(* ===== verification/Coinswap.v ===== *)
(** * x/coinswap/keeper: the constant-product exchange

    [Store] is the module's key-value store and parameter space.  The pools and
    the index by liquidity denomination are keyed by the keys the code writes
    ([GetPoolKey], [GetLptDenomKey]).  Every keeper method is a computation on
    [Chain W Store], where [W] is the state of x/auth and x/bank. *)

From stdpp Require Import base gmap strings list.
From S2P Require Import Prelude Golang Sdk CoinswapTypes.

#[local] Open Scope Z_scope.
#[local] Open Scope go_scope.

Record Store := mkStore {
  st_params : option Params;
  st_standardDenom : option string;
  st_sequence : option Z;
  st_pools : gmap string Pool;
  st_lptDenoms : gmap string string
}.

(** The fields of [Keeper] that are not other keepers or codecs. *)
Record Keeper := mkKeeper {
  feeCollectorName : string;
  blockedAddrs : gset string;
  authority : string
}.

Record PoolInfo := mkPoolInfo {
  Info_Id : string;
  Info_EscrowAddress : string;
  Info_Standard : Coin;
  Info_Token : Coin;
  Info_Lpt : Coin;
  Info_Fee : string
}.

(** ** Prices (swap.go) *)
Section prices.
Context `{SdkMath}.

(** [GetInputPrice]: the amount bought for an exact input. *)
Definition GetInputPrice (inputAmt inputReserve outputReserve fee : Z) : outcome Z :=
  let? deltaFee := dec_Sub dec_unit fee in
  let? inputAmtWithFee := int_Mul inputAmt deltaFee in
  let? numerator := int_Mul inputAmtWithFee outputReserve in
  let? scaledReserve := int_Mul inputReserve (NewIntWithDecimal 1 18) in
  let? denominator := int_Add scaledReserve inputAmtWithFee in
  int_Quo numerator denominator.

(** [GetOutputPrice]: the amount sold for an exact output. *)
Definition GetOutputPrice (outputAmt inputReserve outputReserve fee : Z) : outcome Z :=
  let? deltaFee := dec_Sub dec_unit fee in
  let? product := int_Mul inputReserve outputAmt in
  let? numerator := int_Mul product (NewIntWithDecimal 1 18) in
  let? remaining := int_Sub outputReserve outputAmt in
  let? denominator := int_Mul remaining deltaFee in
  let? quotient := int_Quo numerator denominator in
  int_Add quotient 1.

End prices.

Section keeper.
Context {W : Type} `{SdkMath} `{SdkTypes} `{Hashes} `{ParamSubspace}.
Context {AK : AccountKeeper W} {BK : BankKeeper W}.
#[local] Abbreviation C := (Chain W Store).

(** ** keeper.go *)

Definition NewKeeper (blocked : gset string) (feeCollector auth : string) : outcome Keeper :=
  match GetModuleAddress ModuleName with
  | None => Panic
  | Some _ => Ok (mkKeeper feeCollector blocked auth)
  end.

Definition GetAuthority (k : Keeper) : string := authority k.

Definition GetParams : M C Params :=
  let* p := get_store st_params in
  match p with Some p => ret p | None => panic end.

Definition SetParams (params : Params) : M C unit :=
  do! lift (SetParamSet_check (ParamSetPairs params));
  mod_store (fun s => mkStore (Some params) (st_standardDenom s) (st_sequence s)
                        (st_pools s) (st_lptDenoms s)).

Definition SetStandardDenom (denom : string) : M C unit :=
  mod_store (fun s => mkStore (st_params s) (Some denom) (st_sequence s)
                        (st_pools s) (st_lptDenoms s)).

(** A missing (or empty) entry reads as the empty string. *)
Definition GetStandardDenom : M C string :=
  get_store (fun s => default "" (st_standardDenom s)).

(** ** pool.go *)

Definition getSequence : M C Z := get_store (fun s => default 1 (st_sequence s)).

Definition setSequence (sequence : Z) : M C unit :=
  mod_store (fun s => mkStore (st_params s) (st_standardDenom s) (Some sequence)
                        (st_pools s) (st_lptDenoms s)).

Definition setPool (pool : Pool) : M C unit :=
  do! mod_store (fun s => mkStore (st_params s) (st_standardDenom s) (st_sequence s)
                   (<[GetPoolKey (Pool_Id pool) := pool]> (st_pools s)) (st_lptDenoms s));
  mod_store (fun s => mkStore (st_params s) (st_standardDenom s) (st_sequence s)
               (st_pools s)
               (<[GetLptDenomKey (Pool_LptDenom pool) := Pool_Id pool]> (st_lptDenoms s))).

Definition GetPool (poolId : string) : M C (option Pool) :=
  get_store (fun s => st_pools s !! GetPoolKey poolId).

Definition GetAllPools : M C (list Pool) :=
  get_store (fun s => (kv_iterate (st_pools s)).*2).

Definition GetPoolByLptDenom (lptDenom : string) : M C (option Pool) :=
  let* id := get_store (fun s => st_lptDenoms s !! GetLptDenomKey lptDenom) in
  match id with None => ret None | Some poolId => GetPool poolId end.

Definition CreatePool (counterpartyDenom : string) : M C Pool :=
  let* standardDenom := GetStandardDenom in
  let* sequence := getSequence in
  let lptDenom := GetLptDenom sequence in
  let pool := mkPool (GetPoolId counterpartyDenom) standardDenom counterpartyDenom
                (AccAddress_String (GetReservePoolAddr lptDenom)) lptDenom in
  do! setSequence (wrap64 (sequence + 1));
  do! setPool pool;
  ret pool.

Definition GetPoolBalances (escrowAddress : string) : M C (list Coin) :=
  let* address := lift (AccAddressFromBech32 escrowAddress) in
  let* acc := get_world (fun w => GetAccount w address) in
  match acc with
  | None => fail ErrReservePoolNotExists
  | Some acc => get_world (fun w => GetAllBalances w (acc_address acc))
  end.

Definition GetPoolBalancesByLptDenom (lptDenom : string) : M C (list Coin) :=
  let address := GetReservePoolAddr lptDenom in
  let* acc := get_world (fun w => GetAccount w address) in
  match acc with
  | None => fail ErrReservePoolNotExists
  | Some acc => get_world (fun w => GetAllBalances w (acc_address acc))
  end.

Definition GetLptDenomFromDenoms (denom1 denom2 : string) : M C string :=
  do! reject (String.eqb denom1 denom2) ErrEqualDenom;
  let* standardDenom := GetStandardDenom in
  do! reject (negb (String.eqb denom1 standardDenom) && negb (String.eqb denom2 standardDenom))
        ErrNotContainStandardDenom;
  let counterpartyDenom := if String.eqb denom1 standardDenom then denom2 else denom1 in
  let* pool := GetPool (GetPoolId counterpartyDenom) in
  match pool with
  | None => fail ErrReservePoolNotExists
  | Some pool => ret (Pool_LptDenom pool)
  end.

Definition ValidatePool (lptDenom : string) : M C unit :=
  do! lift (ValidateLptDenom lptDenom);
  let* pool := GetPoolByLptDenom lptDenom in
  match pool with
  | None => fail ErrReservePoolNotExists
  | Some pool => do! GetPoolBalances (Pool_EscrowAddress pool); ret tt
  end.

Exercise –
For each line of the listing that holds the word "match", show that line.

Problem solution –
  match GetModuleAddress ModuleName with
  match p with Some p => ret p | None => panic end.
  match id with None => ret None | Some poolId => GetPool poolId end.
  match acc with
  match acc with
  match pool with
  match pool with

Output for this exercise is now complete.